Really in need of some help.
A few months ago I had thoughts in my head by who i was told God telling me I was going to die soon and go to hell and my family will all turn their backs on me.
Recently I’ve found out I’m actually
Dying and haven’t got long left! I’ve been seeing the number of the beast on posters (I saw a nhs emergency fire poster today with 666 on instead of 999. I’ve been seeing ravens even though they aren’t supposed to live in my area, my rosaries have been broken 3 timesand 1 of them had holy water in that just disappeared.
I’ve broken all 10 commandments ( the murder was 2 abortions), I’ve been selfish all of my life and many people have suffered because of me. I don’t want to be like this. I’ve asked god for forgiveness but the thoughts in my head from God are saying I don’t have forgiveness. And something deep down is a feeling I’m not sorry even though I want to be! I’ve been bad since I was a child and so selfish. I’m going to hell and have let everyone down. I don’t want to be the person I am. Can’t cope with this. I’ve had too many signs. What do I do?

Becky
 

danieldemol

Veteran Member
Premium Member
Hi

Really in need of some help.
A few months ago I had thoughts in my head by who i was told God telling me I was going to die soon and go to hell and my family will all turn their backs on me.
Recently I’ve found out I’m actually
Dying and haven’t got long left! I’ve been seeing the number of the beast on posters (I saw a nhs emergency fire poster today with 666 on instead of 999. I’ve been seeing ravens even though they aren’t supposed to live in my area, my rosaries have been broken 3 timesand 1 of them had holy water in that just disappeared.
I’ve broken all 10 commandments ( the murder was 2 abortions), I’ve been selfish all of my life and many people have suffered because of me. I don’t want to be like this. I’ve asked god for forgiveness but the thoughts in my head from God are saying I don’t have forgiveness. And something deep down is a feeling I’m not sorry even though I want to be! I’ve been bad since I was a child and so selfish. I’m going to hell and have let everyone down. I don’t want to be the person I am. Can’t cope with this. I’ve had too many signs. What do I do?

Becky
Hi Becky,
You seem to have an unusually low self esteem. You should know that God loves you and none of the things you listed as signs are going to send you to hell.
Have you considered telling a psychiatrist about your problems?
 

Kapalika

Well-Known Member
Premium Member
That's a lot to unload... you probably don't want my advice, but I feel it's worth pointing out, that you sound very much like you are Catholic and believe, so I don't think these signs can be trusted.
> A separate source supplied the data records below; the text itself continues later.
Lemma flush_centres_table cids request r w :
  wp (flush_centres cids request r) (λ r' _, r'.(ReplicaMgr.ioproxys) = r.(ReplicaMgr.ioproxys)) anything w.
Proof.
  revert r w. induction cids as [|c cids IH]; intros r w; cbn [flush_centres]; [by apply wp_ret|].
  skip_step; [apply IH|]. eapply wp_then; [by apply (submit_to_seen ReplicaMgr.ioproxys)|]. intros [reply r'] w' Hr.
  eapply wp_mono; [| |apply IH]; [|done]. cbn. intros r2 _ ->. done.
Qed.
Lemma flush_requests_table q r w :
  wp (flush_requests q r) (λ r' _, r'.(ReplicaMgr.ioproxys) = r.(ReplicaMgr.ioproxys)) anything w.
Proof.
  revert r w. induction q as [|request q IH]; intros r w; cbn [flush_requests]; [by apply wp_ret|].
  destruct (outgoing _ _); [|apply IH]. eapply wp_then; [apply flush_centres_table|]. intros r1 w1 Hr.
  eapply wp_mono; [| |apply IH]; [|done]. cbn. intros r2 _ ->. done.
Qed.
Lemma flush_table r w : wp (flush r) (λ r' _, r'.(ReplicaMgr.ioproxys) = r.(ReplicaMgr.ioproxys)) anything w.
Proof. exact (flush_requests_table _ (ReplicaMgr.set_new [] r) w). Qed.

Lemma queue_replica_table request reply p w :
  wp (queue_replica request reply p) (λ '(_, p') _, table_of p' = table_of p) anything w.
Proof.
  unfold queue_replica, submit_replicated_request. skip_step; [by apply wp_ret|]. skip_step. destruct a as [cids|]; [|by apply wp_ret].
  skip_step; [by apply wp_ret|]. apply wp_then with (P := λ r' _, r'.(ReplicaMgr.ioproxys) = table_of p).
  - apply wp_then with (P := λ r' _, r'.(ReplicaMgr.ioproxys) = table_of p).
    + skip_step; [apply flush_table|by apply wp_ret].
    + intros r1 w1 Hr. by apply wp_ret.
  - intros r1 w1 Hr. by apply wp_ret.
Qed.
Lemma do_op_table request reply p w :
  wp (do_op walk_fuel request reply p) (λ '(_, p') _, table_of p' = table_of p) anything w.
Proof.
  unfold do_op. eapply wp_then; [by apply (perform_seen ReplicaMgr.ioproxys)|].
  intros [reply' p'] w' Hq. fold (table_of p') (table_of p) in Hq. rewrite <-Hq. unfold handle_replica_async.
  do 2 (skip_step; [by apply wp_ret|]). skip_step; [skip_step; [apply queue_replica_table|by apply wp_ret]|].
  destruct request.(OpRequest.type); try apply queue_replica_table.
  - by apply (handle_create_seen ReplicaMgr.ioproxys).
  - by apply (handle_index_seen ReplicaMgr.ioproxys).
  - by apply (handle_sync_seen ReplicaMgr.ioproxys).
Qed.

(** Nothing a proxy does changes the table of proxies it has learned. *)
Lemma works_table p p' : rtc works p p' → table_of p' = table_of p.
Proof.
  induction 1 as [p|p p1 p2 Hw _ IH]; [done|]. rewrite IH.
  destruct Hw as [request reply reply' p1 w w' Hrun|r' w w' Hrun].
  - exact (wp_val _ (λ '(_, p') _, table_of p' = table_of p) anything w _ w' (do_op_table request reply p w) Hrun).
  - exact (wp_val _ (λ r' _, r'.(ReplicaMgr.ioproxys) = table_of p) anything w r' w' (flush_table p.(IOProxy.repm) w) Hrun).
Qed.

Lemma buffer_take n v : (String.length v ≤ n)%nat → str_take (String.length v) (HvsFileHandler.buffer n v) = v.
Proof.
  intros Hv. unfold HvsFileHandler.buffer. rewrite (str_take_all n v) by done. apply str_take_append.
Qed.

(** The attribute of a replicated space, read as the code reads it. *)
Lemma space_centres_run path space p cids w w' :
  path_begin path = Some space →
  sys_getxattr (c_str (p.(IOProxy.data_path) /+ space)) centers_attr 256 w = ((CxxString.size cids, cids), w') →
  CxxString.size cids ≤ 256 →
  space_centres path p w = (Val (Some cids), w').
Proof.
  intros Hp Hx Hs. unfold space_centres. rewrite Hp. cbn [deref]. unfold mbind, M_bind, mret, M_ret, extern.
  rewrite Hx. unfold CxxString.size in *. destruct (Z.eqb_spec (Z.of_nat (String.length cids)) (-1)); [lia|].
  by rewrite Nat2Z.id, buffer_take by lia.
Qed.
I don't believe in Christian theology and I'm not expert on Catholicism but it sounds like something's lying to you as I don't think that, according to Christianity, your god should be saying these things to you since you've prayed so much about it and desperately want salvation. You're not a bad person and you are honestly crying out for God. I don't think according to your religion these things should be happening hence i think something (perhaps a spirit or some emotional problem manifesting itself spiritually) is causing you to see and hear these things.

I would recommend one of two extremes... either you either see a well educated priest AND a therapist (just to be safe). I don't know the nature of why you are dying, for all I know it's another lie being told to you by a spirit (unless it's from a doctor).The other extreme would be to consider just leaving Christianity to get away from it all.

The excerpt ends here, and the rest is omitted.